WHAT IS BEING ASKED: Among the lines of the material, copy those that hold the string "start".

MATERIAL SHOWN:
(** Grouping appends, under each name, the records of that name in the
    order of the list. *)
Lemma group_records_lookup items :
  Forall (fun r => exists k, py_item r "name" = Done (JStr k)) items ->
  forall acc : gmap string (list json),
  exists m,
    Dnspod.group_records items acc = Done m /\
    forall k, m !! k =
              match acc !! k with
              | Some l => Some (l ++ List.filter (named k) items)
              | None =>
                  match List.filter (named k) items with
                  | [] => None
                  | l => Some l
                  end
              end.
Proof.
  induction 1 as [|r items [k0 Hr] _ IH]; intros acc.
  - exists acc. split; [done|]. intros k. simpl.
    destruct (acc !! k) as [l|]; [by rewrite app_nil_r|done].
  - simpl. rewrite Hr.
    destruct (IH (<[k0 := default [] (acc !! k0) ++ [r]]> acc)) as (m & Hm & Hlook).
    exists m. split; [done|]. intros k. rewrite Hlook, (named_str r k0 k Hr).
    destruct (String.eqb_spec k0 k) as [->|Hne].
    + rewrite lookup_insert_eq. destruct (acc !! k) as [l|]; simpl.
      * by rewrite <- app_assoc.
      * done.
    + by rewrite lookup_insert_ne.
Qed.
(** ** Lines of output *)

Lemma prefix_char (c a : ascii) (s : string) :
  String.prefix (String c "") (String a s) = Ascii.eqb a c.
Proof.
  change (String.prefix (String c "") (String a s))
    with (if ascii_dec c a then String.prefix "" s else false).
  destruct (ascii_dec c a) as [<- | Hne].
  - rewrite Ascii.eqb_refl. destruct s; reflexivity.
  - symmetry. apply Ascii.eqb_neq. congruence.
Qed.

(** Cutting at a character: the text before its first occurrence and the
    text after it, or nothing when it does not occur. *)
Lemma Cut_char (c : ascii) (s : string) :
  match strings.Cut s (String c "") with
  | Some (a, b) => s = a +:+ String c b /\ a = before c s
  | None => before c s = s
  end.
Proof.
  induction s as [| a s IH].
  - reflexivity.
  - cbn [strings.Cut before]. rewrite prefix_char.
    destruct (Ascii.eqb a c) eqn:Ea.
    + apply Ascii.eqb_eq in Ea as ->. split; reflexivity.
    + destruct (strings.Cut s (String c "")) as [[x y] |].
      * destruct IH as [Hs Hx]. split; [rewrite Hs at 1 | rewrite Hx]; reflexivity.
      * rewrite IH. reflexivity.
Qed.

Lemma Split_first (c : ascii) (s : string) :
  nth 0 (strings.Split s (String c "")) "" = before c s.
Proof.
  unfold strings.Split, strings.SplitN. cbn [Z.eqb Z.ltb Z.compare].
  destruct s as [| a s]; [reflexivity |].
  cbn [String.length strings.genSplit].
  pose proof (Cut_char c (String a s)) as HC.
  destruct (strings.Cut (String a s) (String c "")) as [[x y] |].
  - destruct HC as [_ Hx]. cbn [nth]. exact Hx.
  - cbn [nth]. symmetry. exact HC.
Qed.

Lemma before_occurs (c : ascii) (s : string) : occurs c (before c s) = false.
Proof.
  induction s as [| a s IH]; [reflexivity |].
  cbn [before]. destruct (Ascii.eqb a c) eqn:Ea; [reflexivity |].
  cbn [occurs]. rewrite Ea, IH. reflexivity.
Qed.
Lemma geocodeAddress_asks_the_service_only_for_addresses_witness :
  fst (Geocoding.geocodeAddress Geocoding.a_reading_browser "Av. Paulista 1000"%string
         (exec (mapRendered sao_paulo "http://localhost:5000"%string) initial_world))
  = Ok (Geocoding.GeoFetch "Av. Paulista 1000"%string).
Proof.
  refine (let H := proj1 (geocodeAddress_asks_the_service_only_for_addresses
                            Geocoding.a_reading_browser
                            (exec (mapRendered sao_paulo "http://localhost:5000"%string)
                                  initial_world)
                            "Av. Paulista 1000"%string) eq_refl in _).
  destruct H as (_ & _ & _ & _ & H).
  exact (H ""%string "A"%char "v. Paulista 1000"%string eq_refl eq_refl).
Defined.

(* ----------------------------------------------------------------- *)
(** ** The buttons *)

Section Buttons.

Import MapUtils Geolocation RouteLogic Geocoding Events.
Variable B : Browser.

(** X25.  The route button turns an incomplete form down before it
    touches anything: with a destination that is blank once trimmed, or
    with an origin that is blank or [gps] (in any letter case) while no
    position is stored, the click shows one error message and nothing
    else happens; the route on the map is not cleared and no request is
    made. *)
Theorem rotaClick_rejects_incomplete_input (w : World) (start dest : string) :
  trim dest = ""%string
  \/ ((toLowerCase (trim start) = "gps"%string \/ trim start = ""%string)
      /\ currentPos (gps w) = None) ->
  exists m,
    rotaClick B (Some start) (Some dest) w
    = (Ok None, with_trace (ShowMessage m "error" :: trace w) w).
Proof.
  intros H. unfold rotaClick, value_of, bind, ret. cbn beta iota.
  destruct (String.eqb_spec (trim dest) "") as [E|E]; [eexists; reflexivity|].
  destruct H as [H|[Hs Hp]]; [contradiction|].
  assert (Hg : (String.eqb (toLowerCase (trim start)) "gps"
                || String.eqb (trim start) "")%bool = true).
  { destruct Hs as [->| ->]; [reflexivity | apply orb_true_r]. }
  rewrite Hg. unfold getCurrentPos, gets. rewrite Hp. cbn [defined].
  eexists. reflexivity.
Qed.


(** [centerMapOnCurrentPos] leaves position, watches and route alone. *)
Lemma centerMapOnCurrentPos_frame (w : World) :
  fst (centerMapOnCurrentPos B w) = Ok tt
  /\ gps (exec (centerMapOnCurrentPos B) w) = gps w
  /\ watches (exec (centerMapOnCurrentPos B) w) = watches w
  /\ route (exec (centerMapOnCurrentPos B) w) = route w.
Proof.
  unfold exec.
  apply (wp_run (centerMapOnCurrentPos B)
           (fun r => fst r = Ok tt /\ gps (snd r) = gps w
                     /\ watches (snd r) = watches w /\ route (snd r) = route w)).
  open_world w. unfold centerMapOnCurrentPos. wp_go.
  destruct cp as [p|], mi as [v|]; wp_go; cbn [fst snd]; state_simpl.
  all: repeat split; reflexivity.
Qed.


End Buttons.

Lemma rotaClick_rejects_incomplete_input_witness :
  exists m,
    Events.rotaClick (a_browser false) (Some "gps"%string) (Some "   "%string) initial_world
    = (Ok None, with_trace (ShowMessage m "error" :: trace initial_world) initial_world).
Proof.
  exact (rotaClick_rejects_incomplete_input (a_browser false) initial_world
           "gps"%string "   "%string (or_introl eq_refl)).
Defined.



(* ----------------------------------------------------------------- *)
(** ** The legacy page keeps one request and one route layer *)

Section LegacyRequests.

Import Legacy LegacyPage.
(** X8.  On a nine-cell board where nobody holds a line and a cell is
    empty, the value [minimax] returns is the value of one of the legal
    moves - the board with the mover's mark (O when maximizing, X when
    minimizing) on an empty cell, evaluated one ply deeper in the other
    role - and no legal move has a better one: the maximum when
    maximizing, the minimum when minimizing. *)
Theorem minimax_node_value (fuel : nat) (b : Board) (depth : Z)
    (isMaximizing : bool) (aiPlayer : Player) :
  length b = 9%nat ->
  checkWin b O = false -> checkWin b X = false ->
  (exists i, b !! i = Some None) ->
  (count_null b <= fuel)%nat ->
  exists (s : Score) (child : nat -> Score),
    minimax (S fuel) b depth isMaximizing aiPlayer = Some (s, b) /\
    (forall j, b !! j = Some None ->
       minimax fuel (<[j := Some (mover isMaximizing)]> b) (depth + 1)
               (negb isMaximizing) aiPlayer
       = Some (child j, <[j := Some (mover isMaximizing)]> b)) /\
    (exists i, b !! i = Some None /\ s = child i) /\
    (forall j, b !! j = Some None -> at_least isMaximizing s (child j)).
Proof. apply minimax_node. Qed.

Lemma minimax_node_value_witness :
  exists (s : Score) (child : nat -> Score),
    minimax 7 boardCorners 1 false O = Some (s, boardCorners) /\
    (forall j, boardCorners !! j = Some None ->
       minimax 6 (<[j := Some (mover false)]> boardCorners) (1 + 1)
               (negb false) O
       = Some (child j, <[j := Some (mover false)]> boardCorners)) /\
    (exists i, boardCorners !! i = Some None /\ s = child i) /\
    (forall j, boardCorners !! j = Some None -> at_least false s (child j)).
Proof.
  apply (minimax_node_value 6 boardCorners 1 false O).
  - reflexivity.
  - reflexivity.
  - reflexivity.
  - exists 1%nat. reflexivity.
  - vm_compute. lia.
Defined.


(** ** The invariant of a session *)

Lemma count_mark_place (b : Board) (p q : Player) :
  forall i, is_null b i = true ->
    count_mark q (<[i := Some p]> b)
    = ((if Player_eqb p q then 1 else 0) + count_mark q b)%nat.
Proof.
  unfold count_mark. induction b as [|c b IH]; intros i Hi; [done|].
  destruct i as [|i].
  - destruct c; [done|]. cbn. by destruct (Player_eqb p q).
  - specialize (IH i Hi).
    change (<[S i := Some p]> (c :: b)) with (c :: <[i := Some p]> b).
    cbn [List.filter]. destruct (cell_holds q c); cbn [length]; lia.
Qed.

Lemma checkWin_place_other (b : Board) (i : nat) (p q : Player) :
  is_null b i = true -> p <> q ->
  checkWin (<[i := Some p]> b) q = checkWin b q.
Proof.
  intros Hi Hpq. apply checkWin_ext. intros j. by apply holds_place_other.
Qed.

Lemma newGame_ok (m : GameMode) (s0 : Stats) : session_ok m s0 (newGame m s0).
Proof. repeat split. Qed.

(** A move of the player to move, on an empty cell of a running game. *)
Lemma makeMove_ok (s0 : Stats) (i : nat) (st : GameState) :
  board_ok s0 st -> isGameActive st = true ->
  is_null (board st) i = true ->
  board_ok s0 (makeMove i (currentPlayer st) st) /\
  mode (makeMove i (currentPlayer st) st) = mode st /\
  (isGameActive (makeMove i (currentPlayer st) st) = true ->
   currentPlayer (makeMove i (currentPlayer st) st)
   = match currentPlayer st with X => O | O => X end).
Proof.
  destruct st as [b p a m s]. cbn [board isGameActive currentPlayer mode].
  intros [Hlen Hok] -> Hi. cbn [board isGameActive currentPlayer stats] in *.
  destruct Hok as (HX & HO & Hnf & -> & Hcount).
  pose proof (count_mark_place b p X i Hi) as HcX.
  pose proof (count_mark_place b p O i Hi) as HcO.
  assert (Hlen1 : length (<[i := Some p]> b) = 9%nat)
    by (by rewrite length_insert).
  unfold makeMove, board_ok, recorded.
  destruct p; cbn [Player_eqb] in *.
  - assert (Hoth : checkWin (<[i := Some X]> b) O = false)
      by (by rewrite checkWin_place_other).
    cbn [board isGameActive currentPlayer mode stats].
    destruct (checkWin (<[i := Some X]> b) X) eqn:Hw;
      [|destruct (none_null (<[i := Some X]> b)) eqn:Hfull];
      cbn [endGame board isGameActive currentPlayer mode stats].
    + split; [split; [done|split]|done]; [by left|right; lia].
    + split; [split; [done|split]|done]; [by right; right|right; lia].
    + repeat split; try done. lia.
  - assert (Hoth : checkWin (<[i := Some O]> b) X = false)
      by (by rewrite checkWin_place_other).
    cbn [board isGameActive currentPlayer mode stats].
    destruct (checkWin (<[i := Some O]> b) O) eqn:Hw;
      [|destruct (none_null (<[i := Some O]> b)) eqn:Hfull];
      cbn [endGame board isGameActive currentPlayer mode stats].
    + split; [split; [done|split]|done]; [by right; left|left; lia].
    + split; [split; [done|split]|done]; [by right; right|left; lia].
    + repeat split; try done. lia.
Qed.
(** * Tabular Q-learning agent (lab/agents/q_learning_agent.py)

    A shallow embedding of [QLearningAgent]: the value table is a list of
    rows, indices are Python integers ([Z]) normalised the way numpy does,
    exceptions are the left summand of a sum type, and the generator behind
    [self._rng] lives in a store of generator objects addressed by
    reference, because the attribute is an alias of the module [np.random].

    The table is allocated by [np.zeros], whose limits are modelled: the
    index type is the signed 64-bit one and the memory is a parameter.

    Scalars are kept abstract: every statement about the arithmetic holds
    for whatever addition, subtraction and multiplication the table's
    element type has (rounding included), and the statements about maxima
    assume only that [<] is a strict weak order on the stored values. *)

From Stdlib Require Import QArith.
From stdpp Require Import base functions list numbers.

Open Scope Z_scope.

(** ** Exceptions *)

(** The exceptions the methods can raise: all of them come from numpy or
    from attribute lookup, the class has no [raise] of its own. *)
Inductive exception : Set :=
  | IndexError
  | ValueError
  | AttributeError
  | MemoryError.

#[global] Instance exception_eq_dec : EqDecision exception.
Proof. solve_decision. Defined.

Definition result (A : Type) : Type := exception + A.

#[global] Instance result_ret : MRet result := λ A x, inr x.
#[global] Instance result_bind : MBind result := λ A B f m,
  match m with
  | inl e => inl e
  | inr x => f x
  end.

#[global] Instance result_fmap : FMap result := λ A B f m,
  match m with
  | inl e => inl e
  | inr x => inr (f x)
  end.

Definition raise {A} (e : exception) : result A := inl e.

(** ** Scalars *)

(** The element type of the table with the operations the class uses on it. *)
Class Scalar (R : Type) := {
  zero : R;
  add : R → R → R;
  sub : R → R → R;
  mul : R → R → R;
  ltb : R → R → bool;
}.

(** [<] as a strict weak order: what comparisons of numbers that are not
    NaN satisfy. Distinct values may compare as equivalent. *)
Class ScalarOrder (R : Type) `{Scalar R} : Prop := {
  ltb_irrefl : ∀ x : R, ltb x x = false;
  ltb_trans : ∀ x y z : R, ltb x y = true → ltb y z = true → ltb x z = true;
  ltb_negtrans : ∀ x y z : R,
    ltb x y = false → ltb y z = false → ltb x z = false;
}.

(** ** The machine *)

(** Whether an allocation succeeds depends on the machine the process runs
    on: [can_allocate n] tells whether a buffer of [n] bytes is granted. *)
Class Machine := {
  can_allocate : Z → bool;
}.

(** ** The numpy primitives the class calls *)

(** The size in bytes of a [float64], the element type of [np.zeros]. *)
Definition itemsize : Z := 8.

(** A dimension as it enters the overflow check of the byte count: a
    dimension of zero is skipped there. *)
Definition skip_zero (d : Z) : Z := if decide (d = 0) then 1 else d.

Section numpy.
Context {R : Type} `{Scalar R, Machine}.

(** An integer index into an axis of length [n]: negative indices count
    from the end, anything outside [-n, n) raises [IndexError]. *)
Definition normalize_index (n : nat) (i : Z) : result nat :=
  if decide (0 ≤ i < Z.of_nat n) then mret (Z.to_nat i)
  else if decide (- Z.of_nat n ≤ i < 0) then mret (Z.to_nat (i + Z.of_nat n))
  else raise IndexError.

WRITTEN ANSWER:
Theorem rotaClick_rejects_incomplete_input (w : World) (start dest : string) :
  \/ ((toLowerCase (trim start) = "gps"%string \/ trim start = ""%string)
    rotaClick B (Some start) (Some dest) w
  assert (Hg : (String.eqb (toLowerCase (trim start)) "gps"
                || String.eqb (trim start) "")%bool = true).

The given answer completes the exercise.